The Art Of Residential Revitalization, Now On View In Chelsea

A formerly hard-partying block in Chelsea has slipped off its dancing shoes and stepped into something a little more comfy -- or, more to the point, a bit more residential. The Wall Street Journal reports that the West 27th Street block between 10th and 11th Avenue, formerly the site of several notably noisy night clubs, has recently given way to new commerical and residential construction -- with Chelsea Muse, a new luxury rental, leading the way. And while the economy is still somewhat unsteady, the development surge in West Chelsea's former club haven is showing every indication of continuing its book. Factor in the arrival of the second leg of the High Line, and it's easy to understand why the Journal deems the northern reaches of Chelsea "poised for a new wave of development."

Of course, you could also just look at the goings on in Chelsea. In June alone, the second phase of the High Line opened, a new theatre troupe began performing in the McKittrick Hotel and mainstay galleries lining the streets were joined by new openings, signaling that, while nightlife in this area is no longer moving to the oonce-oonce of club beats, it will still have a significant pulse. New luxury rental listings north of the area will entice some buyers, and more new construction luxury development is sure to come. Some of the credit for this has to go to the Chelsea Muse, which has a location at the heart of this artistic revitalization and has emerged as one of the more promising luxury rental listings in West Chelsea (and one of the more popular new Chelsea rental listings on Luxury Rentals Manhattan.

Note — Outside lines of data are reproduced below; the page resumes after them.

(** * FanetGroundStation: FANET wire codec, radio state machine, dispatcher

    A shallow embedding of the C++ sources under [src/fanet], of
    [src/fanetmessagedispatcher.cpp] and of the pin names of
    [src/gpio/gpio.cpp], followed by the properties of the specification
    that are stated about them and by further properties of the code.

    Conventions.
    - A [QByteArray] holding serial text is a [list ascii]; a payload's byte
      buffer is a [list Z] with every element in [0, 256).
    - A C++ [int] is a [Z]; narrowing casts ([quint8], [qint8], [quint16],
      [char]) are written out with [mod].
    - Objects with mutable members (the radio, the dispatcher) are records
      threaded through ExtLib's state monad; Qt signals and log lines are
      appended to traces kept in the record.
    - The serial device, the single-shot timer and the clock are the
      environment: the record stores what the code can observe of them. *)

From Stdlib Require Import String.
From Stdlib Require Import ZArith List Ascii Bool Lia QArith Qround Qabs Qpower Lqa.
From ExtLib Require Import Structures.Monad Structures.MonadState.
From ExtLib Require Import Data.Monads.StateMonad Data.Monads.OptionMonad.
Import ListNotations.
Import MonadNotation.
Local Open Scope monad_scope.
Local Open Scope Z_scope.

(** ** Qt value classes used by the sources *)

Module Qt.

Definition QByteArray := list ascii.

Definition lit (s : string) : QByteArray := list_ascii_of_string s.

Definition code (c : ascii) : Z := Z.of_N (N_of_ascii c).
Definition chr (z : Z) : ascii := ascii_of_N (Z.to_N (z mod 256)).

Definition LF : ascii := chr 10.

(** [ascii_isspace] of qbytearray.cpp: blank and the controls 9..13. *)
Definition ascii_isspace (c : ascii) : bool :=
  (code c =? 32) || ((9 <=? code c) && (code c <=? 13)).

(** [QChar::isSpace] on a Latin-1 character: the above, NEL and NBSP. *)
Definition qchar_isSpace (c : ascii) : bool :=
  ascii_isspace c || (code c =? 133) || (code c =? 160).

Fixpoint dropWhile {A} (p : A -> bool) (l : list A) : list A :=
  match l with
  | [] => []
  | x :: t => if p x then dropWhile p t else l
  end.

Definition trim (sp : ascii -> bool) (s : QByteArray) : QByteArray :=
  rev (dropWhile sp (rev (dropWhile sp s))).

(** [QByteArray::trimmed] and [QString::trimmed]. *)
Definition trimmed : QByteArray -> QByteArray := trim ascii_isspace.
Definition qstring_trimmed : QByteArray -> QByteArray := trim qchar_isSpace.

Definition eqb (a b : QByteArray) : bool :=
  if list_eq_dec ascii_dec a b then true else false.

Fixpoint startsWith (s p : QByteArray) : bool :=
  match p, s with
  | [], _ => true
  | _ :: _, [] => false
  | c :: p', d :: s' => Ascii.eqb c d && startsWith s' p'
  end.

Definition size (s : QByteArray) : Z := Z.of_nat (length s).
Definition size_list {A} (l : list A) : Z := Z.of_nat (length l).

(** [QByteArray::mid(pos)] and [mid(pos, len)] for [pos >= 0]. *)
Definition mid (s : QByteArray) (pos : Z) : QByteArray :=
  skipn (Z.to_nat pos) s.
Definition mid_len (s : QByteArray) (pos len : Z) : QByteArray :=
  firstn (Z.to_nat len) (skipn (Z.to_nat pos) s).

(** [QByteArray::indexOf(char)]: position of the first match, else -1. *)
Fixpoint indexOf_from (c : ascii) (s : QByteArray) (i : Z) : Z :=
  match s with
  | [] => -1
  | d :: t => if Ascii.eqb c d then i else indexOf_from c t (i + 1)
  end.
Definition indexOf (s : QByteArray) (c : ascii) : Z := indexOf_from c s 0.

(** [QString::split(sep, Qt::SkipEmptyParts)]. *)
Fixpoint split_acc (sep : ascii) (s cur : QByteArray) : list QByteArray :=
  match s with
  | [] => [rev cur]
  | c :: t =>
      if Ascii.eqb c sep then rev cur :: split_acc sep t []
      else split_acc sep t (c :: cur)
  end.
Definition isEmpty {A} (l : list A) : bool :=
  match l with [] => true | _ => false end.
Definition split_skip_empty (sep : ascii) (s : QByteArray) : list QByteArray :=
  filter (fun t => negb (isEmpty t)) (split_acc sep s []).

(** Digits of number formatting and parsing. *)
Definition digit_char (d : Z) : ascii :=
  if d <? 10 then chr (48 + d) else chr (87 + d).

Definition digit_val (c : ascii) : option Z :=
  let n := code c in
  if (48 <=? n) && (n <=? 57) then Some (n - 48)
  else if (97 <=? n) && (n <=? 122) then Some (n - 87)
  else if (65 <=? n) && (n <=? 90) then Some (n - 55)
  else None.

Fixpoint digits_acc (fuel : nat) (base n : Z) (acc : QByteArray) : QByteArray :=
  match fuel with
  | O => acc
  | S f =>
      let acc' := digit_char (n mod base) :: acc in
      if n / base =? 0 then acc' else digits_acc f base (n / base) acc'
  end.

(** [QString::number(n, base)] for [n >= 0] that fits 64 bits. *)
Definition number (n base : Z) : QByteArray := digits_acc 64 base n [].

(** [QByteArray::toHex] of a byte buffer: two lower-case digits a byte. *)
Definition toHex (bytes : list Z) : QByteArray :=
  flat_map (fun b => [digit_char ((b mod 256) / 16); digit_char (b mod 16)]) bytes.

Fixpoint digits_value (base : Z) (s : QByteArray) (acc : Z) : option Z :=
  match s with
  | [] => Some acc
  | c :: t =>
      match digit_val c with
      | Some d => if d <? base then digits_value base t (acc * base + d) else None
      | None => None
      end
  end.

Definition strip_0x (s : QByteArray) : QByteArray :=
  match s with
  | z :: x :: t =>
      if (code z =? 48) && ((code x =? 120) || (code x =? 88)) then t else s
  | _ => s
  end.

(** The integer a Qt [toInt]/[toUShort] call reads from a text: blanks
    around it are skipped, a sign may lead, base 16 accepts a [0x]
    prefix, and at least one digit has to follow.  [None] is Qt's
    [ok = false]. *)
Definition parse_integer (base : Z) (allow_minus : bool) (s : QByteArray) : option Z :=
  let body sgn t :=
    let t := if base =? 16 then strip_0x t else t in
    match t with
    | [] => None
    | _ => option_map (Z.mul sgn) (digits_value base t 0)
    end in
  match trimmed s with
  | [] => None
  | c :: t =>
      if code c =? 45 then (if allow_minus then body (-1) t else None)
      else if code c =? 43 then body 1 t
      else body 1 (c :: t)
  end.

(** [toUShort(&ok, 16)]: value and [ok]; 0 when the conversion fails. *)
Definition toUShort16 (s : QByteArray) : Z * bool :=
  match parse_integer 16 false s with
  | Some v => if v <=? 65535 then (v, true) else (0, false)
  | None => (0, false)
  end.

(** [toInt(&ok, base)] on a 32-bit [int]. *)
Definition toInt (base : Z) (s : QByteArray) : Z * bool :=
  match parse_integer base true s with
  | Some v =>
      if (-2147483648 <=? v) && (v <=? 2147483647) then (v, true) else (0, false)
  | None => (0, false)
  end.

Definition hex_nibbles (s : QByteArray) : list Z :=
  flat_map (fun c => match digit_val c with
                     | Some d => if d <? 16 then [d] else []
                     | None => []
                     end) s.

Fixpoint pair_nibbles (l : list Z) : list Z :=
  match l with
  | lo :: hi :: t => (hi * 16 + lo) :: pair_nibbles t
  | [lo] => [lo]
  | [] => []
  end.

(** [QByteArray::fromHex]: characters that are no hex digit are skipped
    and the digits are paired from the end of the text. *)
Definition fromHex (s : QByteArray) : list Z :=
  rev (pair_nibbles (rev (hex_nibbles s))).

(** [qRound(double)]: halves round away from zero.  A [double] is
    modelled by the rational it stands for; the quotients of integers that
    the codec rounds ([v / 10.0], [dir * 256.0 / 360.0], ...) are either
    exact in binary or further than a rounding error from a half. *)
Definition qRound (q : Q) : Z :=
  if Qle_bool 0 q then Qfloor (q + (1 # 2)) else Qceiling (q - (1 # 2)).

End Qt.

Module Platform.

(** Plain [char] is signed on the x86-64 ABI and unsigned on ARM Linux.
    [QByteArray::at] returns a [char]; the one place below where the
    difference is visible is the Service header test of
    [FanetPayload.fromReceivedData]. *)
Definition char_is_signed : bool := true.

(** The [int] a byte of a [QByteArray] promotes to. *)
Definition char_to_int (b : Z) : Z :=
  if char_is_signed && (128 <=? b) then b - 256 else b.

End Platform.

(** ** fanetaddress.cpp *)

Module FanetAddress.

Import Qt.

Definition MANUFACUTER_ID_INVALID : Z := 0xff.
Definition DEVICE_ID_INVALID : Z := 0xffff.

Record t := mk { m_manufacturerId : Z; m_deviceId : Z }.

(** [FanetAddress(quint8 manufacturerId = 0, quint16 deviceId = 0)]. *)
Definition default : t := mk 0 0.

(** [FanetAddress(const QByteArray &data)], the text forms [mm,dddd] and
    [mm:dddd].  The second component tells whether a warning was logged. *)
Definition fromData (data : QByteArray) : t * bool :=
  let sep := Z.max (indexOf data ","%char) (indexOf data ":"%char) in
  if (0 <? sep) && (sep <? 3) && (sep + 1 <? size data) then
    let '(m, ok1) := toUShort16 (mid_len data 0 sep) in
    let '(d, ok2) := toUShort16 (mid data (sep + 1)) in
    (mk (Z.land m 0xff) d, negb ok1 || negb ok2)
  else (mk MANUFACUTER_ID_INVALID DEVICE_ID_INVALID, false).

Definition parse (data : QByteArray) : t := fst (fromData data).

(** [FanetAddress(quint32 addr)]. *)
Definition fromUInt32 (addr : Z) : t :=
  mk (Z.shiftr (Z.land addr 0x00ff0000) 16 mod 256) (Z.land addr 0x0000ffff mod 65536).

Definition isValid (a : t) : bool :=
  negb (m_manufacturerId a =? MANUFACUTER_ID_INVALID) &&
  negb (m_deviceId a =? DEVICE_ID_INVALID).

Definition isBroadcast (a : t) : bool :=
  (m_manufacturerId a =? 0) && (m_deviceId a =? 0).

Definition toHex (a : t) (separator : ascii) : QByteArray :=
  let device := [Z.shiftr (Z.land (m_deviceId a) 0xff00) 8; Z.land (m_deviceId a) 0x00ff] in
  let manufacturer := [m_manufacturerId a] in
  Qt.toHex manufacturer ++ [separator] ++ Qt.toHex device.

Definition toUInt32 (a : t) : Z :=
  Z.lor (Z.shiftl (m_manufacturerId a) 16 mod 2 ^ 32) (m_deviceId a).

End FanetAddress.

(** ** fanetpayload.cpp *)

Module FanetPayload.

Import Qt.

Inductive PayloadType :=
| PTAck | PTTracking | PTName | PTMessage | PTService | PTLandmarks
| PTRemoteConfig | PTGroundTracking | PTHWInfoOld | PTThermal | PTHWInfo
| PTInvalid.

Definition PayloadType_code (ty : PayloadType) : Z :=
  match ty with
  | PTAck => 0x00 | PTTracking => 0x01 | PTName => 0x02 | PTMessage => 0x03
  | PTService => 0x04 | PTLandmarks => 0x05 | PTRemoteConfig => 0x06
  | PTGroundTracking => 0x07 | PTHWInfoOld => 0x08 | PTThermal => 0x09
  | PTHWInfo => 0x0A | PTInvalid => 0xFF
  end.

(** [static_cast<PayloadType>(int)]; [None] is a value without enumerator. *)
Definition PayloadType_of_int (v : Z) : option PayloadType :=
  find (fun ty => PayloadType_code ty =? v)
    [PTAck; PTTracking; PTName; PTMessage; PTService; PTLandmarks;
     PTRemoteConfig; PTGroundTracking; PTHWInfoOld; PTThermal; PTHWInfo;
     PTInvalid].

Definition PayloadType_eqb (a b : PayloadType) : bool :=
  PayloadType_code a =? PayloadType_code b.

(** [enum ServiceHeader]; a [ServiceHeaderFlags] value is its [int]. *)
Definition SHExtendedHeader : Z := 0x01.
Definition SHStateOfCharge : Z := 0x02.
Definition SHSupportRemoteConfig : Z := 0x04.
Definition SHPressure : Z := 0x08.
Definition SHHumidity : Z := 0x10.
Definition SHWind : Z := 0x20.
Definition SHTemperature : Z := 0x40.
Definition SHInternetGateway : Z := 0x80.
Definition ServiceHeaderFlags := Z.

(** [QFlags::testFlag]. *)
Definition testFlag (i : ServiceHeaderFlags) (flag : Z) : bool :=
  (Z.land i flag =? flag) && (negb (flag =? 0) || (i =? flag)).

(** [QFlags::testFlags]. *)
Definition testFlags (i : ServiceHeaderFlags) (other : Z) : bool :=
  if other =? 0 then i =? 0 else Z.land i other =? other.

Given that you're reading this on a site called Luxury Rentals Manhattan, it's probably not all that surprising that we at the LRM blog are looking forward to Chelsea's new luxury rentals. But while we're always glad to see new Manhattan rental listings come on line, there's also a bit of smart urbanism to applaud, here. The swathe of West Chelsea that runs from West 16th Street to West 30th was rezoned in 2005 after neighborhood residents complained about the constant noise and disruption spawned by the nightclubs, and the departure of those clubs for points south (try the Lower East Side) has helped the formerly clubbier West Chelsea look and feel more like, well, the rest of Chelsea.

That's a compliment, given how diverse, livable and distinctively Chelsea Chelsea has become. "In part because of the unique split zoning, development on West 27th is notably diverse," the Journal's  Laura Kusisto reports. "The first new building on the block was an office condo developed by architecture and development firm FLANK at 520 W. 27th St., which is now home to a shoe company, galleries, a fashion agency, an architecture firm and a recording studio for Alicia Keys." And if the new phase of the High Line does provide a "flurry of new business," as the WSJ predicts, the odds are high a similar residential influx will follow. And unlike the crowds that formerly flocked to West Chelsea, these new residents probably won't be fighting for cabs at 4:15am.